Collected data
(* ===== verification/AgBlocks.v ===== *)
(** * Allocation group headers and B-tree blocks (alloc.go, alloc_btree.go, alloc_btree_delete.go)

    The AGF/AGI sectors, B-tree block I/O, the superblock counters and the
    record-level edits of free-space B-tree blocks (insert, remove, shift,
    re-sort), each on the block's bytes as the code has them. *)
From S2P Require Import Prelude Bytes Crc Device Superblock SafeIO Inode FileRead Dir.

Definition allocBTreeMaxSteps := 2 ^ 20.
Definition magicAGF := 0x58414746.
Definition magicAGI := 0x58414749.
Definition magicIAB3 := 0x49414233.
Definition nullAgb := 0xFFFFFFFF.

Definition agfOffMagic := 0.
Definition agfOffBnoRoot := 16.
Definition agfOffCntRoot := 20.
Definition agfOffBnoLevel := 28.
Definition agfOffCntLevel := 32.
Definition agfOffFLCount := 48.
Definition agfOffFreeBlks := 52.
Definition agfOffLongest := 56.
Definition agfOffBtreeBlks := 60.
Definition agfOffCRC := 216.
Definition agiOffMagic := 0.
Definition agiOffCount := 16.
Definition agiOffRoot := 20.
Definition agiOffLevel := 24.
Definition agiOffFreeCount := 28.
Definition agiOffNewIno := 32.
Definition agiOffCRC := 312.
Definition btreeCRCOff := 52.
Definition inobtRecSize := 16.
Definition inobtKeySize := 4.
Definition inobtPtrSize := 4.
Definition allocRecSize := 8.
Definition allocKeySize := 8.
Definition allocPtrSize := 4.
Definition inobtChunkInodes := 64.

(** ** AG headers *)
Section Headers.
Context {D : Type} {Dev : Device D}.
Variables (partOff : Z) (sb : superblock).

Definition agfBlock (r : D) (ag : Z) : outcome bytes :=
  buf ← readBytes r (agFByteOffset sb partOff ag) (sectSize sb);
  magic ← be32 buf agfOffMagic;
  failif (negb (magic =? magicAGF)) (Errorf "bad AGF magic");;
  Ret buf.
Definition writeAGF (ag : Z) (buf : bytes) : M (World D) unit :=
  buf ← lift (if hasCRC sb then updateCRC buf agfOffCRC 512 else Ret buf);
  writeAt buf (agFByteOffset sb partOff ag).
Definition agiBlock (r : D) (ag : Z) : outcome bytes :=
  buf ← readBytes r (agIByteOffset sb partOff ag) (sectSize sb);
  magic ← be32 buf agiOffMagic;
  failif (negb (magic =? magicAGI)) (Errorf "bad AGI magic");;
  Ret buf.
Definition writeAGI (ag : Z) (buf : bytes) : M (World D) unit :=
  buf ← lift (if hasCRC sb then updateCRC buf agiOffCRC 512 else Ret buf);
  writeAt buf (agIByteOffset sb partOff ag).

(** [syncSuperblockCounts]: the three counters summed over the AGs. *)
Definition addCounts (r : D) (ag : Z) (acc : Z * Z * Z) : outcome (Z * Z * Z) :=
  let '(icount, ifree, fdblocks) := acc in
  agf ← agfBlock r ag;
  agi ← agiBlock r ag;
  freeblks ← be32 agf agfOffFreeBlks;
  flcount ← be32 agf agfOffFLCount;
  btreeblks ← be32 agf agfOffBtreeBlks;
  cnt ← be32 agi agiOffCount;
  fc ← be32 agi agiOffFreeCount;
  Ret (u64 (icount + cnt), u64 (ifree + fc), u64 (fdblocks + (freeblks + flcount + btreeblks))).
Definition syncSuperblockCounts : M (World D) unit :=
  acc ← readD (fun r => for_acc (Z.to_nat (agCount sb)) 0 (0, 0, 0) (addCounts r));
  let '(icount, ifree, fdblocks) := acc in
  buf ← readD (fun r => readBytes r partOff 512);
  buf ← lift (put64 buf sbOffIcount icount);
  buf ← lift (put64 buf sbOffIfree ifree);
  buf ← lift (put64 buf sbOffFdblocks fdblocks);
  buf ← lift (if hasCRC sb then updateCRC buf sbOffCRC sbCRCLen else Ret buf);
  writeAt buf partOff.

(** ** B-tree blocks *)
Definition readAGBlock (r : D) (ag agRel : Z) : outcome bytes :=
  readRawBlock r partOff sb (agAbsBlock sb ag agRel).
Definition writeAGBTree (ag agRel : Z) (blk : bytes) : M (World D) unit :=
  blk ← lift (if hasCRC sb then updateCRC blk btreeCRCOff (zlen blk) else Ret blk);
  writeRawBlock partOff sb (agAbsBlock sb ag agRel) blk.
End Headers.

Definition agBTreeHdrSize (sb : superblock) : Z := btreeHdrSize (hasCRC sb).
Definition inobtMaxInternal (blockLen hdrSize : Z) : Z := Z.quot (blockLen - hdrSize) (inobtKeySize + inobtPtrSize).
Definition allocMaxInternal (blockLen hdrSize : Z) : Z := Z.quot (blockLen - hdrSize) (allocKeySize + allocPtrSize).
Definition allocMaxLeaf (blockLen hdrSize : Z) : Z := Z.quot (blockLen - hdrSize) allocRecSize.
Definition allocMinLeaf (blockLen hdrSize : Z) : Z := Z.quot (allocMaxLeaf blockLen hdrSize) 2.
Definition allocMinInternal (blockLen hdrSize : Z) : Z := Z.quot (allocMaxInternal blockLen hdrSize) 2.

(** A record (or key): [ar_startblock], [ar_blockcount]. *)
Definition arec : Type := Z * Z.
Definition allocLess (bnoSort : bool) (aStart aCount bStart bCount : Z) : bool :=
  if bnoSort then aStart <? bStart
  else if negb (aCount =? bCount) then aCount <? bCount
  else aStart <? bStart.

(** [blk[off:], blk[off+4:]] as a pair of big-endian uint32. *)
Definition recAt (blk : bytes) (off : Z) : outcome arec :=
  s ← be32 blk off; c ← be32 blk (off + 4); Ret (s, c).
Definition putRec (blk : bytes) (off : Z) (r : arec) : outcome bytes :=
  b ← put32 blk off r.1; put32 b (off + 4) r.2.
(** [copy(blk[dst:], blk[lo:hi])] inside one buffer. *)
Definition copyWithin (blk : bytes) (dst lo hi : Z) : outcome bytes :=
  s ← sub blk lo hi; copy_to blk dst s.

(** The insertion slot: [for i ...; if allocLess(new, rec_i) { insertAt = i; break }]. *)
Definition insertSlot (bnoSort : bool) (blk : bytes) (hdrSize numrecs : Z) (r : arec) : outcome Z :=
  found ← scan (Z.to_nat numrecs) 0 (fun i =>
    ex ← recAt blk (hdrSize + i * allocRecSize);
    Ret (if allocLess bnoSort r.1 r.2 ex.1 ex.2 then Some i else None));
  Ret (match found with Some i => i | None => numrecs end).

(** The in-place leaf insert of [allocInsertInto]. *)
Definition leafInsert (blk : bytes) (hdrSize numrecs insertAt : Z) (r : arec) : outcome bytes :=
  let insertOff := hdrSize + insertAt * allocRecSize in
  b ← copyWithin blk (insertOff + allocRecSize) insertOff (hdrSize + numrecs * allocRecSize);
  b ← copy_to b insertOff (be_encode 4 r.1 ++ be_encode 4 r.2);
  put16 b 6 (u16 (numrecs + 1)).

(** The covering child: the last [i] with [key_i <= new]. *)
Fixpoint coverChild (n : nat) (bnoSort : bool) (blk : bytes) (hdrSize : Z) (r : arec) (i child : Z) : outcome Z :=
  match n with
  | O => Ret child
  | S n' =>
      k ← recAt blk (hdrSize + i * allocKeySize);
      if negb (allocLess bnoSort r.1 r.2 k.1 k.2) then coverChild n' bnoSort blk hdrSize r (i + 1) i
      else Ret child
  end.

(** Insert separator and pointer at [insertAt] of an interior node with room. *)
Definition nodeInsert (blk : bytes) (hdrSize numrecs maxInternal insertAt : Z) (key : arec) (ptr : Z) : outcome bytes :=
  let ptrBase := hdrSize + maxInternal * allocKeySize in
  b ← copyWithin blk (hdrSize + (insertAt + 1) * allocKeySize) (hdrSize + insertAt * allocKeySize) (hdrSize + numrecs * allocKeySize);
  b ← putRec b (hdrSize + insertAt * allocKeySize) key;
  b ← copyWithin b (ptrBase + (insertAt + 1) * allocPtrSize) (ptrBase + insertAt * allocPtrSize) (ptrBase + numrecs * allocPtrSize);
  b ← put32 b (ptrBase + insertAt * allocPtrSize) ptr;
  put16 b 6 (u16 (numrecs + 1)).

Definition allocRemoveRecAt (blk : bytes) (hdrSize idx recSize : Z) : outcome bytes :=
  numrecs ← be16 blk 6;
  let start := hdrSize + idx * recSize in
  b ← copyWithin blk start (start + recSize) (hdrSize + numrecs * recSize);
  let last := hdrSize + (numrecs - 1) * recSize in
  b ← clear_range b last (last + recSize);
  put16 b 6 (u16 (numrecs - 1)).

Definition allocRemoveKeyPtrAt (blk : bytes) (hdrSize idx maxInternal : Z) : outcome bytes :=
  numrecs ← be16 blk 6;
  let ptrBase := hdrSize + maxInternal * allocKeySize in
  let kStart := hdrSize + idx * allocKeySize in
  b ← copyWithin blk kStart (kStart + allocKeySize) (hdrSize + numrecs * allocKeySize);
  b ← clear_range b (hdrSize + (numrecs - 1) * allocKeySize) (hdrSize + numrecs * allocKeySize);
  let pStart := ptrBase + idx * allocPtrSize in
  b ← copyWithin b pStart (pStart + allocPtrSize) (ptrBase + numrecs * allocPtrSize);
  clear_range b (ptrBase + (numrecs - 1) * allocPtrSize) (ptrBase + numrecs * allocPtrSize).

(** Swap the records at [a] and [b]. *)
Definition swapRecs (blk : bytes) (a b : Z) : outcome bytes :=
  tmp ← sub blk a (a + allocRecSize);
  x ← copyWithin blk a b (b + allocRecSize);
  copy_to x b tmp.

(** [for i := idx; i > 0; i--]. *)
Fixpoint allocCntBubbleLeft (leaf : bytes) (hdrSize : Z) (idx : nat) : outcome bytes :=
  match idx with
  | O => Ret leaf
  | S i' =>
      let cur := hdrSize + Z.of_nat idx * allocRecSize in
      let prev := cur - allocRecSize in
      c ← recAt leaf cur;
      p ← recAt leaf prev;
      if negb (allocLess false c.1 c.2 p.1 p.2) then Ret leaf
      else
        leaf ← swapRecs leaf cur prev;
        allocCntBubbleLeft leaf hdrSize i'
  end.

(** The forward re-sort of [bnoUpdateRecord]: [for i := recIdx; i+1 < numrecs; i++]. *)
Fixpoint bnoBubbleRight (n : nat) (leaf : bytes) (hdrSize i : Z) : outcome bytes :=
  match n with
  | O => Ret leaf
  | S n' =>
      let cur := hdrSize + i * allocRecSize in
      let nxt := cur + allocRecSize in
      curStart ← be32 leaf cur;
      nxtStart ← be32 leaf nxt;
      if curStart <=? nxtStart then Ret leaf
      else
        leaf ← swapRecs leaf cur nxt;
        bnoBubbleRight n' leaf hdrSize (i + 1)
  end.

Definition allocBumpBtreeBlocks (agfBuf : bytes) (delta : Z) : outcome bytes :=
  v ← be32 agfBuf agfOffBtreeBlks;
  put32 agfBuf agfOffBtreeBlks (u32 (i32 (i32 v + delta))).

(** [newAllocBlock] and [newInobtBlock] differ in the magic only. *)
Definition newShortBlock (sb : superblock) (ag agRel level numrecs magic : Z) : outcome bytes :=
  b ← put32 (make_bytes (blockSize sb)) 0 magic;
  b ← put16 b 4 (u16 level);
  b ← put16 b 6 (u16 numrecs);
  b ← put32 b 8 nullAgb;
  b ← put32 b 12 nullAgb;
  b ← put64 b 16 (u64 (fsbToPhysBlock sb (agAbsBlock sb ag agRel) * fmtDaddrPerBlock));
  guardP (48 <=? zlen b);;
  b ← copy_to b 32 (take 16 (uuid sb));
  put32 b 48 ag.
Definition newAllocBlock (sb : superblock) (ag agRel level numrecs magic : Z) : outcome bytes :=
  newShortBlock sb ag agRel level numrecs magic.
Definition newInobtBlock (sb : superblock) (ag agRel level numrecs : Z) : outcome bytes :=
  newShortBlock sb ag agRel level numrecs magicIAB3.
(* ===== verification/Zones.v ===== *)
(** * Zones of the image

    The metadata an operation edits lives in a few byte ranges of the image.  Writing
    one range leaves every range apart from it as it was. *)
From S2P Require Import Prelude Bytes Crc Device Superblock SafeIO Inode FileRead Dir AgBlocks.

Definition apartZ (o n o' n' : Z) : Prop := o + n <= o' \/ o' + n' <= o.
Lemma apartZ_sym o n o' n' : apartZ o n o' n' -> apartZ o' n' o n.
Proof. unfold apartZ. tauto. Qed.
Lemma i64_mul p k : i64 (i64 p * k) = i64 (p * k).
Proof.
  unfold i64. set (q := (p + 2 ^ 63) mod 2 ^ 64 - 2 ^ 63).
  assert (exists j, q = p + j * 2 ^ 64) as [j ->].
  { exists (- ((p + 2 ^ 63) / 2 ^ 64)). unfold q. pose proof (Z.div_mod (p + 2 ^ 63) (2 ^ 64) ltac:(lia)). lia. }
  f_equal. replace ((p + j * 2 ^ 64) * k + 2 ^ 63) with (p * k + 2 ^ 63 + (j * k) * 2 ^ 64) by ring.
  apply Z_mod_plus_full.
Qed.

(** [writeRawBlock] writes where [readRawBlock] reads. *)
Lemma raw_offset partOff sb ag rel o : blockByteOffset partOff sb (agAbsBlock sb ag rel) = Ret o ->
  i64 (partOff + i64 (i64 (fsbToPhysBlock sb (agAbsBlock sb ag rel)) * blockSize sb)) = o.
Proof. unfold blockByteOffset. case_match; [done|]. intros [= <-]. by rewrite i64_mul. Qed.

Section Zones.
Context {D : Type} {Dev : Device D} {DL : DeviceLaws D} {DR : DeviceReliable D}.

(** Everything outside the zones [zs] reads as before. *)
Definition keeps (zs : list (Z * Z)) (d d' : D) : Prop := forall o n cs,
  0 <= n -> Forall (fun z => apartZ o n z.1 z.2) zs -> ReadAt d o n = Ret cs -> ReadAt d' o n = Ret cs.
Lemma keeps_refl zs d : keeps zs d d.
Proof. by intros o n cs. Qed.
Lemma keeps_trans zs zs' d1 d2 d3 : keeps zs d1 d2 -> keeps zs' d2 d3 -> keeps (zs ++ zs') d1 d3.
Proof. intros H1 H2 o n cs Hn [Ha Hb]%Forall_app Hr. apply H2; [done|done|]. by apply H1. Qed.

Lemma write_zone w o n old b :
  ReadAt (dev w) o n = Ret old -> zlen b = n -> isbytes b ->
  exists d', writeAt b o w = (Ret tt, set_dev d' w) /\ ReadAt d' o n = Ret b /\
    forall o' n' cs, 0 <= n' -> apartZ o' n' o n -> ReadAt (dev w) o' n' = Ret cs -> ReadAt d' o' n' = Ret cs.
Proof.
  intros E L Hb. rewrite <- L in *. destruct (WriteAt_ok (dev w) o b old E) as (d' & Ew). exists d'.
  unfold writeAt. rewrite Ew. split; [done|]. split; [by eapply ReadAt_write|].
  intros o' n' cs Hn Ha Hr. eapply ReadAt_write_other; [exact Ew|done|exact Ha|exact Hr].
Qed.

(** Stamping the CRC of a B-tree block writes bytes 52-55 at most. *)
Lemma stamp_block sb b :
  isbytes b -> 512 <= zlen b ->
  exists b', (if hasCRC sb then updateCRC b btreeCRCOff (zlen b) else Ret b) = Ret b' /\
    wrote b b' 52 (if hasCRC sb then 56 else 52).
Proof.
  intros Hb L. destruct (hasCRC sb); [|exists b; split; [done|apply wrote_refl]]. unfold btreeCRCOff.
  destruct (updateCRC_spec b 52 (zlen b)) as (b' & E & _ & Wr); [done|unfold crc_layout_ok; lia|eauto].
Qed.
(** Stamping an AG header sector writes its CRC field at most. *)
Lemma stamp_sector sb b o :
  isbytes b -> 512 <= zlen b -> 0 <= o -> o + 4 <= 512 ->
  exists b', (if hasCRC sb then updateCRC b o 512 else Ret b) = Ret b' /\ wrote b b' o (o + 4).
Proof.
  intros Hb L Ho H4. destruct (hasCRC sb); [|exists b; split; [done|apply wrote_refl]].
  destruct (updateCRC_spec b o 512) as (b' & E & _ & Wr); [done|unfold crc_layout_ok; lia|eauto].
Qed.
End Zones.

Task prompt:
Starting with the line above that holds "put32 agfBuf agfOffBtreeBlks" and stopping with the line that holds "put32 b 48 ag.", reproduce each line exactly, omitting all other lines.

Response:
  put32 agfBuf agfOffBtreeBlks (u32 (i32 (i32 v + delta))).

(** [newAllocBlock] and [newInobtBlock] differ in the magic only. *)
Definition newShortBlock (sb : superblock) (ag agRel level numrecs magic : Z) : outcome bytes :=
  b ← put32 (make_bytes (blockSize sb)) 0 magic;
  b ← put16 b 4 (u16 level);
  b ← put16 b 6 (u16 numrecs);
  b ← put32 b 8 nullAgb;
  b ← put32 b 12 nullAgb;
  b ← put64 b 16 (u64 (fsbToPhysBlock sb (agAbsBlock sb ag agRel) * fmtDaddrPerBlock));
  guardP (48 <=? zlen b);;
  b ← copy_to b 32 (take 16 (uuid sb));
  put32 b 48 ag.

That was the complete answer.